[I]t must not be supposed that I am in any sense putting forward the imagination as the organ of truth. We are not talking of truth, but of meaning: meaning which is the antecedent condition both of truth and falsehood, whose antithesis is not error but nonsense. I am a rationalist. For me, reason is the natural organ of truth; but imagination is the organ of meaning. Imagination, producing new metaphors or revivifying old, is not the cause of truth, but its condition.
C. S. Lewis, “Bluspels and Flalansferes,” Rehabilitations.
John Calvin distrusted speculative theology. He seems to have thought that it was disrespectful. There are many things in theology that are mysteries; they must simply be pondered. The longer you sit with a mystery the more deeply you may move into it, but you will never be able to walk all the way around it, define it, measure it, or solve it. When confronted with a mystery, Calvin always counseled silence. As an example of this, you will look in vain for any description of heaven in his writings, even though he mentions the reality of heaven fairly often. He was not a great fan of “producing new metaphors,” as Lewis advocates doing in the quotation above. He was distrustful of imagination.

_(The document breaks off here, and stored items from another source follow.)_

(* ===== verification/MkfsBoot.v ===== *)
(** * The kernel on the image mkfs wrote

    The tree of the image is well-formed, so paths lead to its files, and what
    is read there is what mkfs was given. *)
From S2P Require Import Prelude Memory Machine Platform Sv32 Spinlock Printf Kalloc Vm Proc Sleeplock Bio Log Fs Nemu.
From S2P Require Import ProcSpec SleepSpec NemuSpec BioSpec BioRefine LogSpec LogTx LogCrash FsTx FsAlloc FsFile FsWrite FsDir FsLink.
From S2P Require Import FsPath Mkfs MkfsSpec MkfsCorrect.
From stdpp Require Import gmap strings countable prelude.

Open Scope Z_scope.
Import Mkfs.

Notation len l := (Z.of_nat (length l)).

Section Boot.
Context (V : Z -> list Z) (files : list (list Z * list Z)).
Hypothesis HV : image_ok V files.
Hypothesis Hfull : (len files + 2) mod 32 <> 0.
Notation dnode := (dnode fs_sb V).
Notation live := (live fs_sb V).

(** The inode as [ilock] leaves it is the one on disk. *)
Lemma kinode_disk n : on_disk fs_sb V (kinode V n) = kinode V n.
Proof. done. Qed.
Lemma dnode_file n : file_ok V (kinode V n) -> file_ok V (dnode n).
Proof.
  intros [H1 H2 H3 H4]. split; [done|done|done|]. intros bn H0 Hb. pose proof (cached_baddr fs_sb V _ (kinode_disk n) bn) as E.
  change (i_inum (kinode V n)) with n in E. rewrite <- E. by apply H4.
Qed.
Lemma dnode_dent n k : dent V (dnode n) k = dent V (kinode V n) k.
Proof. symmetry. exact (cached_dent fs_sb V _ (kinode_disk n) k). Qed.
Lemma dnode_dent_inum n k : dent_inum V (dnode n) k = dent_inum V (kinode V n) k.
Proof. unfold dent_inum. by rewrite dnode_dent. Qed.

(** The inodes in use are those of the root and the files. *)
Lemma image_live n : live n <-> 1 <= n < len files + 2 /\ n < NINODES.
Proof using HV.
  split.
  - intros ((H1 & H2) & Ht & _). change (n < NINODES) in H2. split; [|done].
    destruct (decide (n < len files + 2)); [lia|]. exfalso. apply Ht. apply (io_free _ _ HV n). lia.
  - intros [Hn Hi]. split; [change (sb_ninodes fs_sb) with NINODES; lia|]. destruct (decide (n = 1)) as [->|Hne].
    + destruct (io_root _ _ HV) as (Ht & Hl & _).
      change (i_type (dnode 1)) with (i_type (kinode V ROOTINO)). change (i_nlink (dnode 1)) with (i_nlink (kinode V ROOTINO)).
      by rewrite Ht, Hl.
    + destruct (lookup_lt_is_Some_2 files (Z.to_nat (n - 2)) ltac:(lia)) as [f Hf].
      destruct (io_file _ _ HV _ _ Hf) as (Ht & Hl & _). replace (Z.of_nat (Z.to_nat (n - 2)) + 2) with n in * by lia.
      change (i_type (dnode n)) with (i_type (kinode V n)). change (i_nlink (dnode n)) with (i_nlink (kinode V n)).
      by rewrite Ht, Hl.
Qed.
Lemma image_dir n : live n -> is_dir fs_sb V n -> n = ROOTINO.
Proof using HV.
  intros [Hn Hi]%image_live Hd. destruct (decide (n = 1)) as [|Hne]; [done|]. exfalso.
  destruct (lookup_lt_is_Some_2 files (Z.to_nat (n - 2)) ltac:(lia)) as [f Hf].
  destruct (io_file _ _ HV _ _ Hf) as (Ht & _). replace (Z.of_nat (Z.to_nat (n - 2)) + 2) with n in * by lia.
  unfold is_dir in Hd. change (i_type (dnode n)) with (i_type (kinode V n)) in Hd. by rewrite Ht in Hd.
Qed.
Lemma image_entry_at k : has_entry fs_sb V ROOTINO k ->
  dent_inum V (dnode ROOTINO) k = match entries files !! k with Some (n, _) => n | None => 0 end.
Proof using HV.
  intros Hk. rewrite dnode_dent_inum. destruct (entries files !! k) as [[n nm]|] eqn:E; [by apply (io_entry _ _ HV) in E as [-> _]|].
  apply (io_no_entry _ _ HV); [|exact Hk]. apply lookup_ge_None in E. unfold entries in E. cbn [length] in E.
  rewrite length_imap in E. lia.
Qed.
Lemma entries_live k n nm : len files + 2 <= NINODES -> entries files !! k = Some (n, nm) -> live n.
Proof using HV.
  intros Hfit E. apply image_live. destruct k as [|[|k]]; [by injection E as <- <-; unfold ROOTINO; lia..|].
  rewrite entries_file in E. destruct (files !! k) eqn:Ek; [|done]. injection E as <- _. apply lookup_lt_Some in Ek. lia.
Qed.
Lemma image_tree : len files + 2 <= NINODES -> tree_ok fs_sb V.
Proof using All.
  intros Hfit. destruct (io_root _ _ HV) as (_ & _ & Hsz & _ & Hok). split.
  - by apply (entries_live 0 ROOTINO dot).
  - intros n Hl ->%image_dir; [|done]. split; [by apply dnode_file, Hok|].
    change (i_size (dnode ROOTINO)) with (i_size (kinode V ROOTINO)). rewrite Hsz. unfold root_size, BSIZE.
    replace 512 with (32 * 16) by done. rewrite Z.mul_assoc. apply Z.mod_mul. lia.
  - intros n k Hl ->%image_dir; [|done]. intros Hk. rewrite image_entry_at by done.
    destruct (entries files !! k) as [[n nm]|] eqn:E; [|done]. intros _. by eapply entries_live.
Qed.

(** The path of file [k]. *)
Record names_file (k : nat) (nm : list Z) : Prop := {
  nf_path : c_path nm;
  nf_slash : 47 ∉ nm;
  nf_some : nm <> [];
  nf_dots : ~ same_name nm dot /\ ~ same_name nm dotdot;
  nf_file : exists f, files !! k = Some f /\ same_name nm (fst f);
  nf_first : forall j f, (j < k)%nat -> files !! j = Some f -> ~ same_name nm (fst f);
}.
Lemma image_walks k nm : names_file k nm -> walks fs_sb V false ROOTINO (elems (47 :: nm)) (Some (Z.of_nat k + 2)).
Proof using All.
  intros [Hp Hs Hne [Hd Hdd] (f & Hf & Hnm) Hfst].
  assert (elems (47 :: nm) = [nm]) as ->.
  { change (elems (47 :: nm)) with (elems_from [] nm). rewrite <- (app_nil_r nm) at 1.
    apply (elems_from_app nm [] []); [done|set_solver|done]. }
  destruct (io_root _ _ HV) as (Ht & _ & Hsz & _).
  assert (He : entries files !! S (S k) = Some (Z.of_nat k + 2, fst f)) by (by rewrite entries_file, Hf).
  destruct (io_entry _ _ HV _ _ _ He) as [Ei En]. pose proof (lookup_lt_Some _ _ _ Hf) as Hk.
  assert (Hroom : forall j, (j < length files + 2)%nat -> has_entry fs_sb V ROOTINO j).
  { intros j Hj. unfold has_entry. change (i_size (dnode ROOTINO)) with (i_size (kinode V ROOTINO)). rewrite Hsz.
    unfold root_size, BSIZE. pose proof (Z.div_mod (16 * (len files + 2)) 512 ltac:(lia)).
    pose proof (Z.mod_pos_bound (16 * (len files + 2)) 512 ltac:(lia)). lia. }
  assert (Hentry : forall j n nm', entries files !! j = Some (n, nm') -> entry_is V (dnode ROOTINO) nm j -> same_name nm nm').
  { intros j n nm' Ej [_ Hs']. destruct (io_entry _ _ HV _ _ _ Ej) as [_ Ej']. unfold dent_name in Hs'. rewrite dnode_dent in Hs'.
    eapply same_name_trans; [exact Hs'|]. by apply same_name_sym. }
  rewrite <- Ei, <- dnode_dent_inum. apply (walks_entry _ _ _ _ _ _ (S (S k))); [exact Ht|done| |by apply walks_here].
  split; [apply Hroom; lia|]. split.
  - unfold entry_is. rewrite dnode_dent_inum, Ei. unfold dent_name. rewrite dnode_dent. split; [lia|].
    by eapply same_name_trans.
  - intros [|[|j]] Hj Hx; [by apply (Hentry _ ROOTINO dot) in Hx|by apply (Hentry _ ROOTINO dotdot) in Hx|].
    destruct (lookup_lt_is_Some_2 files j ltac:(lia)) as [g Hg].
    apply (Hfst j g ltac:(lia) Hg). apply (Hentry (S (S j)) (Z.of_nat j + 2)); [by rewrite entries_file, Hg|done].
Qed.

(** *** Reading a file by its path *)

Context {L : Layout} {LO : LayoutOk L} {W : World} {D : DiskDriver} {DO : DiskOk D} {Ser : Serial} {SO : SerialOk Ser}.
Context (me : nat) (st sz : Z) (bs : list Z).
Notation itab := (itab me st sz fs_sb bs V).

(** [namei] of the path of a file gives a reference to its inode. *)
Lemma image_namei s k nm : len files + 2 <= NINODES -> itab None s -> two_spare s -> names_file k nm ->
  exists i s1, namei (47 :: nm) s = Ok (Some i) s1 /\ itab None s1 /\ (i < NINODE)%nat /\
    0 < i_ref (ip_of s1 i) /\ i_inum (ip_of s1 i) = Z.of_nat k + 2.
Proof using All.
  intros Hfit H Hsp Hn.
  destruct (namex_spec me st sz fs_sb bs V s (47 :: nm) false (replicate (Z.to_nat DIRSIZ) 0) ROOTINO (image_tree Hfit) H Hsp)
    as (r & nm' & s1 & E & [H1 _ Hc Hw _]).
  { constructor; [lia|apply Hn]. } { done. } { exact (at_u8 (replicate 14 0)). } { done. }
  pose proof (walks_det _ _ _ _ _ _ _ Hw (image_walks k nm Hn)) as Er. destruct r as [i|]; [|done].
  cbn [fmap option_fmap option_map] in Er. injection Er as Er. exists i, s1.
  split; [unfold namei; by rewrite (bind_ok _ _ _ _ _ E)|]. split; [done|].
  assert (Hi : (i < NINODE)%nat).
  { rewrite <- (tb_len _ _ _ _ _ _ _ _ H1). apply lookup_lt_is_Some. unfold ip_of in Er.
    destruct (itable s1 !! i); [by eexists|]. cbn in Er. lia. }
  split; [done|]. split; [|done]. destruct (Hc i Hi) as [-> _]. rewrite one_same. pose proof (tb_ref _ _ _ _ _ _ _ _ H i). lia.
Qed.
Lemma image_read s k nm f dst : len files + 2 <= NINODES -> itab None s -> two_spare s -> names_file k nm -> files !! k = Some f ->
  len (snd f) <= MAXFILE * BSIZE -> 0 <= dst -> dst + len (snd f) < 4294967296 ->
  exists i s1 s2 s3, namei (47 :: nm) s = Ok (Some i) s1 /\ ilock (Some i) s1 = Ok tt s2 /\
    readi i false dst 0 (len (snd f)) s2 = Ok (len (snd f)) s3 /\ load_bytes (mem s3) dst (length (snd f)) = u8 <$> snd f.
Proof using All.
  intros Hfit H Hsp Hn Hf Hlen Hd1 Hd2. destruct (image_namei s k nm Hfit H Hsp Hn) as (i & s1 & E1 & H1 & Hi & Hr1 & En1).
  pose proof (lookup_lt_Some _ _ _ Hf) as Hk.
  destruct (ilock_ok me st sz fs_sb bs V i s1 H1 Hi Hr1) as (s2 & E2 & H2 & _ & R2 & Hv2).
  { rewrite En1. apply image_live. lia. }
  destruct (R2 i Hi) as [Er2 En2]. specialize (En2 Hr1). rewrite En1 in En2. rewrite one_none in Er2.
  assert (Hdisk : on_disk fs_sb V (ip_of s2 i) = ip_of s2 i) by (apply (tb_valid _ _ _ _ _ _ _ _ H2); [lia|done]).
  destruct (io_file _ _ HV _ _ Hf) as (_ & _ & Hsz & _ & Hok & Hbytes).
  assert (Es : i_size (ip_of s2 i) = len (snd f)) by (rewrite (cached_size fs_sb V _ Hdisk), En2; exact Hsz).
  assert (Eb : fbytes V (ip_of s2 i) 0 (length (snd f)) = snd f).
  { rewrite (cached_bytes fs_sb V _ Hdisk), En2. etrans; [symmetry|exact Hbytes].
    exact (cached_bytes fs_sb V _ (kinode_disk (Z.of_nat k + 2)) 0 (length (snd f))). }
  destruct (readi_spec me st sz bs V i dst 0 (len (snd f)) s2 (tb_tx _ _ _ _ _ _ _ _ H2) (tb_room _ _ _ _ _ _ _ _ H2))
    as (s3 & E3 & _ & K3).
  - apply (cached_file fs_sb V _ Hdisk); [apply (tb_dev _ _ _ _ _ _ _ _ H2); lia|]. rewrite En2. by apply dnode_file.
  - done.
  - unfold is_u32, MAXFILE, NDIRECT, NINDIRECT, BSIZE in *. lia.
  - done.
  - done.
  - assert (Erl : read_len (i_size (ip_of s2 i)) 0 (len (snd f)) = len (snd f)).
    { rewrite Es. unfold read_len. rewrite (proj2 (Z.ltb_ge _ _)), (proj2 (Z.leb_gt _ _)) by lia. cbn [orb]. lia. }
    rewrite Erl, Nat2Z.id, Eb in K3. rewrite Erl in E3. exists i, s1, s2, s3. split_and!; [done..|].
    rewrite (tkept_mem _ _ _ K3). cbn [mem set_mem]. apply load_bytes_store_bytes.
Qed.
End Boot.

(** C6: what mkfs was given is read back by its path.  For files that fit, and
    not so many that the root directory fills whole blocks (their number plus
    two is no multiple of 32), mkfs succeeds, and
    a kernel with its image as disk, inside a transaction, finds the file of
    every path "/name" with [namei], locks it and reads exactly its contents. *)
Theorem mkfs_read_back (H : Host) (L : Layout) (LO : LayoutOk L) (W : World) (D : DiskDriver) (DO : DiskOk D)
    (Ser : Serial) (SO : SerialOk Ser) image args files me st sz bs :
  little = true -> create image = true -> Forall2 arg_file args files -> fits files -> (len files + 2) mod 32 <> 0 ->
  exists im, main (image :: args) start_st = Ok tt im /\
  forall s k nm f dst, itab me st sz fs_sb bs (view (img im)) None s -> two_spare s ->
    names_file files k nm -> files !! k = Some f -> 0 <= dst -> dst + len (snd f) < 4294967296 ->
    exists i s1 s2 s3, namei (47 :: nm) s = Ok (Some i) s1 /\ ilock (Some i) s1 = Ok tt s2 /\
      readi i false dst 0 (len (snd f)) s2 = Ok (len (snd f)) s3 /\ load_bytes (mem s3) dst (length (snd f)) = u8 <$> snd f.
Proof.
  intros Hl Hc Ha Hfit Hfull. destruct (mkfs_image H image args files Hl Hc Ha Hfit) as (im & E & HV).
  exists im. split; [done|]. intros s k nm f dst Hs Hsp Hn Hf Hd1 Hd2.
  apply (image_read (view (img im)) files HV Hfull me st sz bs s k nm f dst); try done.
  - apply Hfit.
  - exact (Forall_lookup_1 _ _ _ _ (ft_sizes _ Hfit) Hf).
Qed.

(** *** The image as a disk *)

Definition image_disk (im : list (list Z)) : gmap Z (list Z) := map_seqZ 0 im.
Lemma image_disk_block im b : view im 0 = zeroes -> disk_block (image_disk im) b = view im b.
Proof.
  intros H0. unfold disk_block, image_disk, view. destruct (decide (0 <= b)) as [Hb|Hb]; [by rewrite lookup_map_seqZ_0|].
  assert (map_seqZ (M := gmap Z (list Z)) 0 im !! b = None) as -> by (apply lookup_map_seqZ_None; lia).
  replace (Z.to_nat b) with 0%nat by lia. symmetry. exact H0.
Qed.
Lemma itab_ext me st sz sb bs V V' lk s : (forall b, V b = V' b) -> itab me st sz sb bs V lk s -> itab me st sz sb bs V' lk s.
Proof.
  intros E [[H1 H2 H3 (J & C & H4 & H5 & H6) H7] T2 T3 T4 T5 T6 T7 T8 T9]. split; [|done..| |done|done].
  - split; [done|done|done| |intros b Hb; rewrite <- E; by apply H7].
    exists J, C. split; [done|]. split; [done|]. intros b. rewrite H6. unfold tx_entry. by rewrite E.
  - intros j Hj Hv. rewrite <- (T7 j Hj Hv) at 2. unfold on_disk. by rewrite E.
Qed.

Lemma small_names : names_file [([97; 98], [1; 2; 3])] 0 [97; 98].
Proof.
  assert (Hb : forall l, bytes_ok (u8 <$> l)) by apply at_u8. split.
  - repeat constructor; lia.
  - set_solver.
  - done.
  - split; intros Hs%namecmp_same; try (vm_compute in Hs; discriminate);
      [exact (Hb [97; 98])|exact (Hb [46])|exact (Hb [97; 98])|exact (Hb [46; 46])].
  - by eexists.
  - lia.
Qed.

(** The file "ab" of the image [small_host] gives is read by its path. *)
Lemma mkfs_read_back_witness : exists im s i s1 s2 s3,
  @main small_host [[105]; [117; 115; 101; 114; 47; 95; 97; 98]] start_st = Ok tt im /\
  @begin_op nemu_world (cold (image_disk (img im))) = Ok tt s /\
  @namei test_layout nemu_world (@nemu_disk_driver test_layout nemu_world) (@nemu_serial nemu_world) [47; 97; 98] s = Ok (Some i) s1 /\
  @ilock nemu_world (@nemu_disk_driver test_layout nemu_world) (Some i) s1 = Ok tt s2 /\
  @readi nemu_world (@nemu_disk_driver test_layout nemu_world) (@nemu_serial nemu_world) i false 4096 0 3 s2 = Ok 3 s3 /\
  load_bytes (mem s3) 4096 3 = [1; 2; 3].
Proof.
  set (files := [([97; 98], [1; 2; 3])]).
  assert (Hargs : @Forall2 (list Z) (list Z * list Z) (@arg_file small_host) [[117; 115; 101; 114; 47; 95; 97; 98]] files)
    by (repeat constructor; exists [[1; 2]; [3]]; split; reflexivity).
  assert (Hfit : fits files).
  { split; [vm_compute; discriminate|apply Forall_cons; split; [exact (at_u8 [97; 98])|apply Forall_nil_2]| |vm_compute; discriminate].
    repeat constructor. vm_compute. discriminate. }
  destruct (mkfs_image small_host [105] _ files eq_refl eq_refl Hargs Hfit) as (im' & Em' & HV).
  destruct (mkfs_read_back small_host test_layout test_layout_ok nemu_world (@nemu_disk_driver test_layout nemu_world)
    (nemu_disk_laws _ _ nemu_world_disk) (@nemu_serial nemu_world) (nemu_serial_laws _ nemu_world_uart)
    [105] [[117; 115; 101; 114; 47; 95; 97; 98]] files 0 2 16 []) as (im & Em & Hread).
  { reflexivity. } { reflexivity. } { exact Hargs. } { exact Hfit. } { vm_compute. discriminate. }
  assert (im' = im) as -> by congruence.
  pose proof (fun b => image_disk_block (img im) b (io_boot _ _ HV)) as Ed.
  destruct (cold_begins (image_disk (img im))) as (s & Es & Htab & Hsp).
  { intros b. rewrite Ed. destruct (decide (0 <= b)); [by apply (io_len _ _ HV)|].
    unfold view. replace (Z.to_nat b) with 0%nat by lia. exact (io_len _ _ HV 0 ltac:(lia)). }
  { rewrite Ed. apply (io_log _ _ HV). }
  destruct (Hread s 0%nat [97; 98] ([97; 98], [1; 2; 3]) 4096 (itab_ext _ _ _ _ _ _ _ _ _ Ed Htab) Hsp)
    as (i & s1 & s2 & s3 & E1 & E2 & E3 & E4).
  - exact small_names.
  - reflexivity.
  - lia.
  - cbn. lia.
  - exists im, s, i, s1, s2, s3. exact (conj Em (conj Es (conj E1 (conj E2 (conj E3 E4))))).
Defined.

There is something admirable about this approach. It is certainly true that when confronted with a mystery we need to speak with humility, and often we end up saying more about what is not true than about what is true. We call this approach the negative way, and it can be very powerful, especially when speaking about God Himself. There are many times when we need to say “God is not this,” or “God is unlike us,” or “God does not share this quality with us,” and then leave it at that.
But that is not quite the same thing as silence. In our present pluralist context, silence communicates something quite other than what it communicated in Calvin’s sixteenth-century European context. John Calvin lived in world where almost everyone believed in God, and there were very few people who wanted to deny the existence of the supernatural, so claiming that something was too mysterious to be understood made sense to most people, even those who didn’t agree with a particular Christian doctrine. In our time and place, Calvin’s sort of silence has a different meaning, suggesting that what we believe is irrational and that we are believing it blindly. In a disenchanted world, people expect to be able to explain and ultimately to control everything around us. In our context, if your only response to a challenge to your faith is “It’s a mystery,” that looks like intellectual surrender.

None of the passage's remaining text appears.